Here’s a reminder that, even after Hosanna-Tabor, the ministerial exception does not bar all lawsuits clergy bring against church employers. The DC Court of Appeals has allowed a minister’s breach of contract claim against her former congregation to go forward, notwithstanding the congregation’s claim of immunity. The Rev. Deloris Prioleau, an ordained AME pastor, had a series of one-year employment contracts with the Cornerstone AME Church in DC. When Cornerstone failed to pay Prioleau $39,000 it owed her on her final contract, she brought a breach of contract action. Last week, the DC Court of Appeals ruled that the action could proceed under the “neutral principles of law” approach. Prioleau’s suit, the court said, appeared to be “a straightforward contract case, uncomplicated by ecclesiastical considerations.” Moreover, the ministerial exception did not apply. Prioleau had not challenged Cornerstone’s “authority to hire, to fire, or to assign her duties” and did not seek “reinstatement.” (Oddly, the court did not discuss Hosanna-Tabor itself). The court ended its opinion with a warning, however: “if it becomes apparent … that this dispute does in fact turn on matters of doctrinal interpretation or of church governance, the trial court may grant summary judgment to avoid ‘excessive entanglement with religion.'” The case is Second Episcopal District African Methodist Episcopal Church v. Prioleau, 2012 WL 3243190 (D.C. Court of Appeals, Aug. 9, 2012).

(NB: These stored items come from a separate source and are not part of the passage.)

(** * ChainLex: framework index, inference chains and hypergraph paths

    A shallow embedding of the Python sources

      - [framework_index.py]     (class [FrameworkIndex]),
      - [chainlex_api.py]        (classes [PrinciplesAPI], [RulesAPI] and
                                  [InferenceAPI]),
      - [enhanced_hypergraph.py] (classes [EnhancedHypergraphAPI] and
                                  [UnifiedChainLexAPI]),
      - [framework_validator.py] (class [FrameworkValidator]),

    together with the properties of the knowledge index and of the
    inference engine that the design document states about them, and with
    further properties of the build, the sub-APIs and the validator.

    Conventions of the embedding.

    - A Python [str] is a Rocq [string] holding the UTF-8 encoding of the
      text.  What the interpreter takes from the Unicode database
      ([str.lower], [str.isalnum] and [str.isspace] outside ASCII) is the
      class [PyRuntime]; every general theorem holds for all its instances.
    - A [dict] whose iteration order is observed is an insertion-ordered
      association list ([odict]); a [defaultdict(list)] that is only looked
      up is a [gmap].
    - A Python [float] is read twice.  In the module [Inference] the
      arithmetic of [InferenceAPI.confidence] is exact, over the rationals,
      and [round(x, 4)] is rounding to the nearest multiple of 1/10000, ties
      to even: this is the value that the design document describes.  In
      the module [Binary64] a [float] is a binary64 number of the IEEE 754
      specification of the Standard Library ([spec_float]), every product
      is rounded as the interpreter rounds it, and only the power [**],
      which the interpreter takes from the C library, is left open.
    - An exception is a value of an error type; [try ... except] is the
      match on it. *)

From Stdlib Require Import ZArith QArith Qround Qpower Lqa List String Ascii Lia Bool.
From Stdlib Require Import DecimalString Sorted SpecFloat.
From stdpp Require Import base option list gmap strings.
Import ListNotations.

Howard Friedman at Religion Clause reports that coordinated cert petitions have been filed in three recent property disputes between national church bodies and local congregations. Two decisions, discussed by CLR Forum here, arise from the Georgia Supreme Court; one comes from the Connecticut Supreme Court. All three cases question the application of the “neutral principles of law” doctrine, one of the two main approaches to church property disputes, which allows civil courts to resolve such disputes using regular civil law principles. The local congregations that lost these cases, two Episcopalian and one Presbyterian, are the petitioners; the national church bodies have not yet filed their responses.
Another state high-court ruling highlighting the importance of the neutral principles of law doctrine in church property disputes. This week, the New York Court of Appeals dismissed a lawsuit that parishioners of Our Lady of Vilnius Roman Catholic Church in downtown New York City (left) had brought against the church’s board of trustees, seeking to overturn a decision to dissolve the parish and demolish the church building. In 2007, the Catholic Archdiocese of New York, citing the parish’s declining membership and the decayed state of the church building, directed that the parish be dissolved; shortly thereafter, the church’s board of trustees voted to demolish the church building. A group of parishioners then sued, arguing that as members of the parish they, not the board of trustees, had the ultimate say. Applying the neutral principles of law doctrine, the Court of Appeals examined the relevant legal instruments and rejected the parishioners’ argument. The church held the deed, the court explained, and the church’s bylaws gave the board of trustees, not the parishioners, control of the property, to be exercised in conformity with archdiocesan directives. Our Lady of Vilnius Church, about 100 years old, was the traditional Lithuanian Catholic parish in New York City. The case is Blaudziunas v. Egan (N.Y. 2011).
The Georgia Supreme Court last week decided two important church property cases. The rulings, handed down the same day, favor national bodies in disputes with local congregations and add nuance to the “neutral principles of law” doctrine, associated with the US Supreme Court’s holding in Jones v. Wolf, which allows judges to resolve intra-church disputes by interpreting relevant legal documents in terms of neutral civil law principles. The first case, Rector, Wardens, and Vestrymen of Christ Church, Savannah v. Bishop of the Episcopal Diocese of Georgia, applied the neutral principles doctrine to rule that an Episcopal parish in Savannah held property in trust for the parent body, the Protestant Episcopal Church in the USA. As a consequence of this ruling, the parish, which has seceded from the national body and affiliated itself with an African diocese, must vacate the property and turn it over to the national church. In the second case, Presbytery of Greater Atlanta v. Timberridge Presbyterian Church, the court similarly concluded, again under the neutral principles doctrine, that a local Presbyterian congregation held its property in trust for the national body, the Presbyterian Church-USA.
Two points about these cases. First, they demonstrate that “hierarchical churches” – and both the Episcopal and Presbyterian Churches qualify as such for purposes of American law – have learned, presumably in response to earlier court decisions, to amend and in some cases draw up church rules in a way that insures that local congregations hold property only in trust for the national body. Second, one typically thinks of the neutral principles doctrine in the context of “external” documents like deeds, contracts, and trust instruments. In these cases, however, the court applied the doctrine to “internal” church rules. There’s a danger in applying the doctrine in that context. Canon law may operate in ways that lawyers trained in the civil law system do not fully appreciate; from the perspective of the church, “neutral” civil law principles may not seem neutral at all. In these two cases, the court believed, that was not a problem, as the relevant canons did not implicate religious principles. In future cases, that may not be so clear.